The third approach then treats microfinance as a tool or a strategy, not a philosophy of development. Even when organisations build the third approach into their goals and policy, this does not uproot microfinance from its neoliberal moorings. The individual-based managerial approach to poverty and empowerment remains. And as has been repeatedly argued in this article, women bear the brunt of this individual onus of poverty reduction as well as the cost of its failure. However, while being conscious of its neoliberal anchors, organisations can play the World Bank’s own game and turn this tool on its head. Just as large-scale AIDS funding was used by gay rights groups all around the world to gain visibility, organisations can use microfinance to build campaigns and collectives of women far beyond the immediate purpose of microfinance.

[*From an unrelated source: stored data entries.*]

(** * generate_spritesheet.py: rendering frames and compositing a spritesheet

    A shallow embedding of [scripts/generate_spritesheet.py].  The script is a
    straight sequence of calls into three external systems: the 3D renderer
    ([bpy]), the imaging library ([PIL.Image]) and the filesystem ([os]).
    The embedding keeps the script's control flow (one outer loop over the
    animation descriptors, a render loop, two nested compositing loops) and
    runs it in a state-and-fault monad over an explicit [World]:

    - the renderer's shared state ([frame_current], [filepath]),
    - the filesystem, a finite map from paths to image files,
    - the ordered log of every external call the script attempted.

    Every external call may be refused by the environment (disk full, missing
    permission, renderer crash ...): the oracle [refuses] is a parameter and
    all results hold for every oracle.  So are the scene (the raster rendered
    for each frame number, of any size) and [os.path.join].

    Files carry the origin of their content, so that "a file written by the
    renderer" can be told from a sheet saved under the same path. *)

From Stdlib Require Import ZArith String List.
From stdpp Require Import base tactics option list numbers strings pretty gmap
  sorting.

Local Open Scope Z_scope.

(** ** Rasters *)

(** An RGBA pixel: four channel values. *)
Definition Pixel : Type := Z * Z * Z * Z.

(** [Image.new('RGBA', size)] fills the raster with zeroes. *)
Definition transparent : Pixel := (0, 0, 0, 0).

(** A raster: its size and the pixel stored at every coordinate.  Only the
    coordinates inside the size are part of the image, see [getpixel]. *)
Record Image : Type := mkImage {
  width : Z;
  height : Z;
  pixels : Z → Z → Pixel
}.

Definition inside (im : Image) (x y : Z) : bool :=
  (0 <=? x) && (x <? width im) && (0 <=? y) && (y <? height im).

(** [im.getpixel((x, y))]; outside the raster there is no pixel. *)
Definition getpixel (im : Image) (x y : Z) : option Pixel :=
  if inside im x y then Some (pixels im x y) else None.

Definition blank (w h : Z) : Image :=
  {| width := w; height := h; pixels := λ _ _, transparent |}.

(** [dst.paste(src, (x, y))] without a mask: the box of [src]'s size placed
    at [(x, y)] is overwritten with [src]'s pixels, unblended; the size of
    [dst] never changes (what falls outside is clipped). *)
Definition paste (dst src : Image) (x y : Z) : Image :=
  {| width := width dst;
     height := height dst;
     pixels := λ u v,
       if inside src (u - x) (v - y) then pixels src (u - x) (v - y)
       else pixels dst u v |}.

(** ** The world the script acts on *)

(** Who wrote a file: the renderer ([bpy.ops.render.render]), the script's
    final [spriteSheet.save], or anything that was on disk before. *)
Inductive Origin : Type := Rendered | Saved | Foreign.

Record File : Type := mkFile {
  origin : Origin;
  content : Image
}.

(** The external calls of the script, with their arguments.  [Render] carries
    the two pieces of shared renderer state the call reads when it runs. *)
Inductive call : Type :=
  | SetFrameCurrent (frame : Z)
  | SetFilepath (path : string)
  | Render (frame : Z) (path : string)
  | ImageNew (w h : Z)
  | ImageOpen (path : string)
  | Paste (x y : Z)
  | OsRemove (path : string)
  | Save (path : string).

Global Instance call_eq_dec : EqDecision call.
Proof. solve_decision. Defined.

(** A log entry: the call and whether it went through or raised. *)
Inductive entry : Type :=
  | Done (c : call)
  | Raised (c : call).

Record World : Type := mkWorld {
  frame_current : Z;
  filepath : string;
  fs : gmap string File;
  log : list entry
}.

Definition record (e : entry) (w : World) : World :=
  {| frame_current := frame_current w; filepath := filepath w;
     fs := fs w; log := log w ++ [e] |}.

Definition with_frame_current (n : Z) (w : World) : World :=
  {| frame_current := n; filepath := filepath w; fs := fs w; log := log w |}.

Definition with_filepath (p : string) (w : World) : World :=
  {| frame_current := frame_current w; filepath := p;
     fs := fs w; log := log w |}.

Definition with_fs (m : gmap string File) (w : World) : World :=
  {| frame_current := frame_current w; filepath := filepath w;
     fs := m; log := log w |}.

(** ** The state-and-fault monad *)

(** A computation either returns a value and the new world, or stops at the
    world in which an exception was raised. *)
Inductive Result (A : Type) : Type :=
  | Ok (a : A) (w : World)
  | Fault (w : World).
Global Arguments Ok {A} a w.
Global Arguments Fault {A} w.

Definition M (A : Type) : Type := World → Result A.

Global Instance M_ret : MRet M := λ A a w, Ok a w.

Global Instance M_bind : MBind M := λ A B k m w,
  match m w with
  | Ok a w' => k a w'
  | Fault w' => Fault w'
  end.

(** The world a computation ended in, whether it returned or raised. *)
Definition world_of {A} (r : Result A) : World :=
  match r with
  | Ok _ w => w
  | Fault w => w
  end.

(** The log entries added between the world [w] and the later world [w']. *)
Definition since (w w' : World) : list entry :=
  drop (length (log w)) (log w').

(** A Python exception raised by the interpreter itself. *)
Definition raise {A} : M A := λ w, Fault w.

(** [for x in xs: s = body(x, s)]: a loop that updates the loop-carried
    value [s] (the script's [spriteSheet], mutated by [paste]). *)
Fixpoint for_fold {A S : Type} (xs : list A) (body : A → S → M S) (s : S)
    : M S :=
  match xs with
  | [] => mret s
  | x :: xs' => s' ← body x s; for_fold xs' body s'
  end.

Definition for_each {A : Type} (xs : list A) (body : A → M unit) : M unit :=
  for_fold xs (λ x _, body x) tt.

(** [range(n)]: [0, 1, ..., n-1], empty when [n ≤ 0]. *)
Definition range (n : Z) : list Z := seqZ 0 n.

(** [len(l)] *)
Definition len {A} (l : list A) : Z := Z.of_nat (length l).

(** [l[i]]: negative indices count from the end; out of range raises. *)
Definition getitem {A} (l : list A) (i : Z) : M A :=
  let k := if decide (0 ≤ i) then i else len l + i in
  if decide (0 ≤ k) then
    match l !! Z.to_nat k with
    | Some x => mret x
    | None => raise
    end
  else raise.

(** [str(i)] for an integer: decimal digits, a leading [-] when negative. *)
Definition str (i : Z) : string := pretty i.

(** An animation descriptor, one dictionary of the [animations] list. *)
Record Animation : Type := mkAnimation {
  name : string;
  startFrame : Z;
  endFrame : Z
}.

(** The script's surroundings and globals: the environment it runs in and
    the constants of lines 5-10. *)
Record Setup : Type := mkSetup {
  (** which external calls the environment refuses, in which world *)
  refuses : call → World → bool;
  (** the scene: the raster the renderer produces for a frame number *)
  renderFrame : Z → Image;
  (** [os.path.join] *)
  join : string → string → string;
  (** [bpy.data.scenes['Scene'].render.resolution_x] *)
  spriteSize : Z;
  basePath : string;
  imageName : string
}.

(** An external call: refused by the environment, or failing on its own
    ([act] gives [None]), it raises and the attempt is logged; otherwise its
    effect takes place and the call is logged as done. *)
Definition external {A} (cfg : Setup) (c : call)
    (act : World → option (A * World)) : M A := λ w,
  if refuses cfg c w then Fault (record (Raised c) w)
  else match act w with
       | Some (a, w') => Ok a (record (Done c) w')
       | None => Fault (record (Raised c) w)
       end.

(** [bpy.context.scene.frame_current = n] *)
Definition set_frame_current (cfg : Setup) (n : Z) : M unit :=
  external cfg (SetFrameCurrent n) (λ w, Some (tt, with_frame_current n w)).

(** [bpy.context.scene.render.filepath = p] *)
Definition set_filepath (cfg : Setup) (p : string) : M unit :=
  external cfg (SetFilepath p) (λ w, Some (tt, with_filepath p w)).

(** [bpy.ops.render.render(write_still=True)]: renders the scene at its
    current frame and writes the still to the scene's file path, to which
    the renderer adds the extension of its file format; the script counts on
    [.png] (line 33).  Both the frame number and the path are read from the
    world at the time of the call. *)
Definition render (cfg : Setup) : M unit := λ w,
  external cfg (Render (frame_current w) (filepath w))
    (λ w, Some (tt, with_fs (<[filepath w +:+ ".png" :=
                      mkFile Rendered (renderFrame cfg (frame_current w))]>
                      (fs w)) w)) w.

(** [Image.new('RGBA', (w, h))]; a negative size is a [ValueError], and a
    size that does not fit the library's C integers, from [2^31] on, is an
    [OverflowError].  (An allocation that fails for lack of memory is the
    environment refusing the call.) *)
Definition Image_new (cfg : Setup) (w h : Z) : M Image :=
  external cfg (ImageNew w h)
    (λ wd, if (0 <=? w) && (w <? 2 ^ 31) && (0 <=? h) && (h <? 2 ^ 31)
           then Some (blank w h, wd) else None).
(** Two inputs with one digest. *)
Definition collision (x y : string) : Prop := x <> y /\ hex x = hex y.

(** Words of the chaining state are 32-bit words. *)
Definition word_ok (x : Z) : Prop := 0 <= x < 2 ^ 32.

Definition state_ok (st : state) : Prop :=
  word_ok (sA st) /\ word_ok (sB st) /\ word_ok (sC st) /\ word_ok (sD st).

(** The chaining state as one 128-bit number. *)
Definition encode (st : state) : Z :=
  sA st + 2 ^ 32 * (sB st + 2 ^ 32 * (sC st + 2 ^ 32 * sD st)).

End MD5.

(* ====================================================================== *)
(** ** JavaScript values *)

(** The double quote, written by its code so that no literal needs one. *)
Definition dquote : ascii := "034"%char.

(** Test data is written with an apostrophe where the JSON text has a
    double quote. *)
Fixpoint json_text (s : string) : string :=
  match s with
  | EmptyString => EmptyString
  | String c r => String (if Ascii.eqb c "'" then dquote else c) (json_text r)
  end.

(** A Number.  A finite number is held as the decimal [m * 10^e] that
    [Number::toString] prints; rounding to binary64 is outside the model,
    and the sign of zero is not kept. *)
Inductive number : Type :=
| Finite (m e : Z)
| NaN
| PosInfinity
| NegInfinity.

Definition Int (z : Z) : number := Finite z 0.

(** Language values.  An object is the list of its own enumerable
    properties in enumeration order; [VError] is an instance of [Error]
    (its [message] is an own, non-enumerable property). *)
Inductive value : Type :=
| VUndefined
| VNull
| VBool (b : bool)
| VNum (n : number)
| VStr (s : string)
| VArr (xs : list value)
| VObj (fields : list (string * value))
| VError (name message : string).

(** Completion of an evaluation: a value, or a thrown value. *)
Inductive completion (A : Type) : Type :=
| Normal (a : A)
| Throw (v : value).
Arguments Normal {A} a.
Arguments Throw {A} v.

Definition TypeError (msg : string) : value := VError "TypeError" msg.
Definition SyntaxError (msg : string) : value := VError "SyntaxError" msg.

(** ToBoolean: the falsy values are undefined, null, false, 0, NaN and
    the empty string. *)
Definition number_truthy (n : number) : bool :=
  match n with
  | Finite m _ => negb (m =? 0)
  | NaN => false
  | PosInfinity | NegInfinity => true
  end.

Definition ToBoolean (v : value) : bool :=
  match v with
  | VUndefined | VNull => false
  | VBool b => b
  | VNum n => number_truthy n
  | VStr s => negb (String.eqb s "")
  | VArr _ | VObj _ | VError _ _ => true
  end.

(** [a || b] on values of one type, given its truthiness test. *)
Definition js_or {A : Type} (truthy : A -> bool) (a : option A) (b : A) : A :=
  match a with
  | Some x => if truthy x then x else b
  | None => b
  end.

(** Own property lookup. *)
Fixpoint lookup (k : string) (fields : list (string * value)) : option value :=
  match fields with
  | [] => None
  | (k', v) :: rest => if String.eqb k k' then Some v else lookup k rest
  end.

(** [v.k] for a property name [k] that no built-in prototype defines
    (all the names the sources read: params, config, credsSecretName,
    password, username, host, SecretString, message).  Reading a property
    of undefined or null throws a TypeError. *)
Definition GetV (v : value) (k : string) : completion value :=
  match v with
  | VUndefined =>
      Throw (TypeError ("Cannot read properties of undefined (reading '" ++ k ++ "')"))
  | VNull =>
      Throw (TypeError ("Cannot read properties of null (reading '" ++ k ++ "')"))
  | VObj fields =>
      Normal (match lookup k fields with Some x => x | None => VUndefined end)
  | VError _ message =>
      Normal (if String.eqb k "message" then VStr message else VUndefined)
  | VBool _ | VNum _ | VStr _ | VArr _ => Normal VUndefined
  end.

(** RequireObjectCoercible, the first step of an object destructuring
    pattern [const { k, ... } = v]. *)
Definition RequireObjectCoercible (v : value) (k : string) : completion value :=
  match v with
  | VUndefined =>
      Throw (TypeError ("Cannot destructure property '" ++ k ++ "' of undefined"))
  | VNull =>
      Throw (TypeError ("Cannot destructure property '" ++ k ++ "' of null"))
  | _ => Normal v
  end.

Hence, the process of individuation can in some instances be countered with solidarities of women around, for instance, protests against violence, movements against the sale of arrack (government-backed sales of country liquor), platforms of creative expression or simply for vacations. A bottom-up approach to community managed and owned institutions where women members of SHGs have an increasing role in the articulation of policy as well as campaigns and other collectives, could be a new starting point. But a note of caution at the end: one needs to be wary of the caste–class configuration of these groups and organisations because the process of self-selection of SHGs could mean the elimination of the poorest or the most socially marginalised.